U.S. Department of Energy - Energy Efficiency and Renewable Energy
Building Technologies Office – Run a Program
Step 4b: Choose Your Program Structure—Revolving Loan Funds
Revolving Loan Funds Can Include:
- Secure/unsecured loans such as energy efficiency mortgages, term loans, and home equity lines of credit
- Lease financing
- On-bill financing.
A revolving loan fund—which is a source of capital from which loans are made to eligible borrowers—can also be an important component of energy efficiency upgrade finance programs. As loans are repaid, additional loans are made. Often, similarly rated loans are grouped together as an investment and resold to secondary market investors, providing program administrators with a replenishing source of capital for new loans. A revolving loan fund is a particularly effective tool for energy efficiency improvements in the $2,000 to $10,000 range (e.g., time-sensitive replacement of failed equipment; home efficiency upgrades such as attic or wall insulation), which are too big for a cash or credit card purchase but too small to merit taking out a second mortgage or equity line of credit.
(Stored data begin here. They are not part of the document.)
(** ** Sorting *)

Lemma lcollect_loop_spec w order vs prev fuel :
  seg ll (cells w) prev order None → datas (cells w) order vs → (length order ≤ fuel)%nat →
  ∃ arr, lcollect_loop fuel (head order) w = Done arr w ∧ arr.*1 = order ∧ (λ x, data_ x.2) <$> arr = vs ∧
    Forall (λ x, cells w !! x.1 = Some x.2) arr.
Proof.
  revert vs prev fuel. induction order as [|p order IH]; intros vs prev fuel Hs Hd Hf.
  - inversion Hd; subst. exists []. by destruct fuel.
  - destruct fuel as [|fuel]; simpl in Hf; [lia|]. destruct vs as [|v vs]; [by inversion Hd|].
    apply Forall2_cons in Hd as [Hv Hd]. destruct Hs as [Hl Hs].
    destruct (cells w !! p) as [e|] eqn:He; [|done]. simpl in Hv, Hl. injection Hv as Hv. injection Hl as _ Hn.
    destruct (IH vs (Some p) fuel Hs Hd) as (arr & Hrun & H1 & H2 & H3); [lia|].
    exists ((p, e) :: arr). cbn [head lcollect_loop]. rewrite (bind_Done _ _ _ _ _ (load_Done _ _ _ He)).
    rewrite Hn, head_or_None, (bind_Done _ _ _ _ _ Hrun). split; [done|].
    split; [by rewrite fmap_cons, H1|]. split; [|by constructor]. rewrite fmap_cons, H2. simpl. by rewrite Hv.
Qed.

Lemma data_alter h q r f :
  (∀ e, data_ (f e) = data_ e) → data_ (V := V) <$> alter f q h !! r = data_ <$> h !! r.
Proof. apply (alter_opt_proj data_ (Some q)). Qed.

(** what relinking leaves alone *)
Definition lrelinked w w' (S : list ptr) : Prop :=
  (∀ q, data_ <$> cells w' !! q = data_ <$> cells w !! q) ∧ (∀ q, q ∉ S → cells w' !! q = cells w !! q) ∧
  (∀ q, is_Some (cells w' !! q) ↔ is_Some (cells w !! q)) ∧ brk w' = brk w ∧ trace w' = trace w.

Lemma lrelink_loop_spec arr p w (pr : option ptr) :
  NoDup (p :: arr) → (∀ q, q ∈ p :: arr → is_Some (cells w !! q)) → prev <$> cells w !! p = Some pr →
  ∃ w' q, lrelink_loop p arr w = Done q w' ∧ last (p :: arr) = Some q ∧ seg ll (cells w') pr (p :: arr) None ∧
    lrelinked w w' (p :: arr).
Proof.
  revert p w pr. induction arr as [|q arr IH]; intros p w pr Hnd Hlive Hpr; cbn [lrelink_loop].
  - erewrite bind_Done by (apply store_Done, Hlive; left). exists (with_cells (alter (set_next None) p) w), p.
    split; [done|]. split; [done|]. simpl. rewrite lookup_alter_eq. destruct (cells w !! p) as [e|] eqn:He; [|done].
    simpl in Hpr. injection Hpr as Hpr. split; [simpl; unfold lnk; simpl; by rewrite Hpr|]. split_and!; try done; simpl.
    + intros r. by rewrite data_alter.
    + intros r Hr. apply lookup_alter_ne. intros ->. apply Hr. left.
    + intros r. apply lookup_alter_is_Some.
  - apply NoDup_cons in Hnd as [Hp Hnd]. pose proof Hp as [Hpq _]%not_elem_of_cons.
    erewrite bind_Done by (apply store_Done, Hlive; right; left).
    erewrite bind_Done by (apply store_Done; simpl; rewrite lookup_alter_is_Some; apply Hlive; left).
    set (w1 := with_cells (alter (set_next (Some q)) p) (with_cells (alter (set_prev (Some p)) q) w)).
    assert (Hlv : ∀ r, is_Some (cells w1 !! r) ↔ is_Some (cells w !! r)) by (intros r; simpl; by rewrite !lookup_alter_is_Some).
    destruct (IH q w1 (Some p) Hnd) as (w' & t & Hrun & Hlast & Hs & R1 & R2 & R3 & R4 & R5).
    { intros r Hr. apply Hlv, Hlive. by right. }
    { simpl. rewrite lookup_alter_ne, lookup_alter_eq by done. destruct (Hlive q ltac:(right; left)) as [e ->]. done. }
    exists w', t. split; [exact Hrun|]. split; [by rewrite last_cons_cons|]. split.
    + split; [|exact Hs]. rewrite (R2 p Hp). simpl. rewrite lookup_alter_eq, lookup_alter_ne by done.
      destruct (cells w !! p) as [e|]; [|done]. simpl in Hpr. injection Hpr as Hpr. simpl. unfold lnk. simpl. by rewrite Hpr.
    + split_and!; try done.
      * intros r. rewrite R1. simpl. by rewrite !data_alter.
      * intros r [Hrp Hr]%not_elem_of_cons. rewrite (R2 r Hr). simpl. rewrite !lookup_alter_ne; [done|..]; set_solver.
      * intros r. by rewrite R3, Hlv.
Qed.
Revolving loan funds are not limited to the residential market. They can also be used for energy efficiency upgrade projects in the public sector and small business markets. These markets often do not have access to funding for a variety of reasons, so government-sponsored financing programs
fulfill an important role in stimulating cost-effective energy efficiency projects.
Advantages of a Revolving Loan Fund
- Relatively simple to set up.
- Many cities and states already have revolving loan funds, so expert assistance is available.
- Funds revolve indefinitely, creating a source of funding that will be available in the long term.
- Eligibility requirements of loan applicants can be changed over time as market conditions warrant.
View example residential loan characteristics.
The most important advantage of a revolving loan fund is its ability to replenish the pool of lendable funds for new loans for years after the initial seed funding. As with loan loss reserve programs, managing a revolving loan program requires active management and oversight of private partners. Revolving loan programs are also data-intensive and need constant monitoring to ensure that demand is being generated and that skilled energy professionals, underwriters, and loan servicers are in place to help the program run smoothly.
More information on revolving loan funds is available through the DOE Solution Center.
Results: Effectiveness of Revolving Loan Funds
Revolving loan funds for energy efficiency upgrades have proven to be extremely effective in several communities across the country. For example, Seattle's Community Power Works Program, which includes credit enhancements in addition to a revolving loan fund, has sparked local private investments at a ratio of 7 to 1 and is expected to create more than 1,700 jobs, reduce approximately 70,000 metric tons of carbon emissions, and achieve energy savings of 15 to 45% per building upgrade—impressive results that would be impossible to achieve without a financing program.